One man crime machine Hugh O’Donnell was jailed for four years by judges at Isleworth Crown Court in England, who branded the gang leader’s offences ‘deliberate and calculated’.
The sentencing brought a three-year investigation and prosecution by the British Environment Agency to a close.
The EA shut down O’Donnell’s illegal operation, situated in Aldermaston, near Reading, in 2008 following a raid assisted by Thames Valley Police.
The illegal dumping site was the size of five football pitches, piled with 65,000 tonnes of construction and demolition waste.
The raid further uncovered weapons, including an unlicensed handgun and ammunition, stolen vehicles, plant equipment and more than Stg£50,000 in cash which were all seized by officers.
O’Donnell was subsequently jailed for four and a half years in 2009 for possessing the illegal firearm.
A day after his release last Thursday he was back in the dock to be sentenced for waste and money-laundering crimes relating to the illegal fly-tipping operation.
The 64-year-old was sentenced to four years in prison for money-laundering and 22 months for waste offences.
Judge Edmunds QC told him: “This was deliberate, calculated offending on an industrial scale for profit.

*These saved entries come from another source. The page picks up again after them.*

(* ===== verification/Locks.v ===== *)
(** * The spin locks of the kernel and its interrupt handlers

    kernel/src/interrupts.rs (handlers), serial.rs, vga.rs, print.rs and klog.rs (output),
    allocator.rs, apic.rs, lib.rs and main.rs (what runs on the cores), and
    [without_interrupts] of crates/x86_64/src/instructions/interrupts.rs.

    Every routine is here what it does to the six locks and to the interrupt flag, in the
    order of the code; the rest of an instruction sequence is [Io].  How often a routine
    logs depends on data and is a parameter.  A core is a stack of frames: the code it runs
    and, above it, the handlers that interrupted it.  A frame carries the guards of the
    locks it has taken.  Cores take steps in any order; a core that waits for a lock takes
    none.  An interrupt may arrive between any two steps while the flag is set.

    The start of the kernel is taken not to panic; the two handlers that can, do so
    here, and a core in the panic handler keeps its locks and loops with interrupts off.
    The theorem is that no order of steps and interrupts makes the cores wait for each
    other in a circle: what waits forever waits for a core that panicked.  It rests on [check], which goes through the code of a frame: locks are
    taken in the order of [rank], those that handlers use only without interrupts, and a core
    sleeps with interrupts enabled and without locks. *)
From stdpp Require Import relations functions.
From S2P Require Import Prelude.

Module Locks.

Inductive lock := PAGE_TABLE | FRAME_ALLOCATOR | ALLOCATOR | PICS | SERIAL_WRITER | VGA_WRITER.
#[global] Instance lock_eq_dec : EqDecision lock.
Proof. solve_decision. Defined.

(** [SaveFlag] and [RestoreFlag] are the two halves of [without_interrupts]; [Halt] is
    [hlt_loop], [Loop] the [loop {}] at the end of the panic handler. *)
Inductive cmd := Lock (l : lock) | Unlock (l : lock) | SaveFlag | RestoreFlag | Enable | Io | Halt | Loop.
Abbreviation code := (list cmd).

(** ** The routines *)
Definition locked (l : lock) (body : code) : code := Lock l :: body ++ [Unlock l].
Definition without_interrupts (f : code) : code := SaveFlag :: f ++ [RestoreFlag].

Definition serial_print : code := without_interrupts (locked SERIAL_WRITER [Io]).
Definition vga_print : code := without_interrupts (locked VGA_WRITER [Io]).
Definition print : code := serial_print ++ vga_print.
(** [HWLogger::log] and [HWLogger::flush]. *)
Definition log : code := print.
Definition logs (n : nat) : code := concat (replicate n log).
Definition flush : code := locked SERIAL_WRITER [Io] ++ locked VGA_WRITER [Io].

(** [alloc], [dealloc], [alloc_zeroed] and [realloc] of [GlobalAlloc]: all hold the lock
    until they return, and log meanwhile. *)
Definition heap_call (n : nat) : code := locked ALLOCATOR (Io :: logs n).

(** The panic handler of the kernel; nothing is unwound, so the locks stay taken. *)
Definition panic : code := print ++ [Loop].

“You carried on in the teeth of attempts to stop you, and with the clear intention of making as much criminal profit as you could before you were stopped.
“The attitude shown to the enforcement authorities was dismissive and obstructive.”
O’Donnell’s accomplices, Robert Evans, 59, and Mayo-man Peter Lavelle, 28, received two years and 18 months respectively for money-laundering, and 14 months and 12 month respectively for waste offences – all to be served concur-rently.
Environment Agency Solicitor, Angus Innes said: “O’Donnell’s illegal waste business netted millions of pounds in profit by taking skips or lorry loads of construction and demolition waste into the Aldermaston site to be dumped in an illegal landfill.
“This investigation has been one of the biggest and most complex ever undertaken by the Environment Agency, using intelligence and forensic science to proactively target an organised criminal gang running an illegal waste site.”
“This sentence sends out a message that waste crime is a serious offence and you can and will be sent to jail.”
The EA’s crime teams used a range of forensic techniques, including DNA and handwriting analysis, fingerprinting and mobile phone and laptop interrogation, to track the gang members.
Restraint orders, preventing the disposal of over £1m worth of assets gained by the gang, have been in place for the last two years and the EA will now proceed with an application to prevent the gang members from accessing their ill-gotten gains.
Mr Innes said: “The Environment Agency wants to make sure that serious waste crime doesn’t pay – we don’t just catch criminals… we want to confiscate the assets they’ve gained from crime.”
O’Donnell, Evans and Lavelle have also been banned from being company directors for 10, seven and seven years respectively.